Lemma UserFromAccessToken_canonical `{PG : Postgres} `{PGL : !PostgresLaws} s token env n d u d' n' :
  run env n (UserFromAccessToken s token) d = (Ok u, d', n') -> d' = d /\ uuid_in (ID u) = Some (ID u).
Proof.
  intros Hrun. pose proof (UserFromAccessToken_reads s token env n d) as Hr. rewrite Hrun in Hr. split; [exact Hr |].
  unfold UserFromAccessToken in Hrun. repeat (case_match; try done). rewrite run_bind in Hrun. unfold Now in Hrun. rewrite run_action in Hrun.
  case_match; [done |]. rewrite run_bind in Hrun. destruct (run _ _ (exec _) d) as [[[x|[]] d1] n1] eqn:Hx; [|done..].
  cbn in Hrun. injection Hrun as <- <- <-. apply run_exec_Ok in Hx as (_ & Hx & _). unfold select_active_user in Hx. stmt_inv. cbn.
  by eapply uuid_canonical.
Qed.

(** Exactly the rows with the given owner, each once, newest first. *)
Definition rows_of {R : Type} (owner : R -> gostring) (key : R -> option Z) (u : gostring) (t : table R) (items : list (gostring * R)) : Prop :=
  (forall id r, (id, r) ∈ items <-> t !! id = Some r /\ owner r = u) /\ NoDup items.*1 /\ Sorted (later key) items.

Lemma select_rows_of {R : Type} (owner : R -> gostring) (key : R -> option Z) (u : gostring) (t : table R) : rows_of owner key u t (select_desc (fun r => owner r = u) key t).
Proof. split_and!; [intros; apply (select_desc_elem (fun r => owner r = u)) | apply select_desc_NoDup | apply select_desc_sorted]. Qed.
::::::
- _TASK DIRECTIONS_
Within the entries, determine the count of lines containing the string "items" and output it alone.

- _YOUR SOLUTION_
2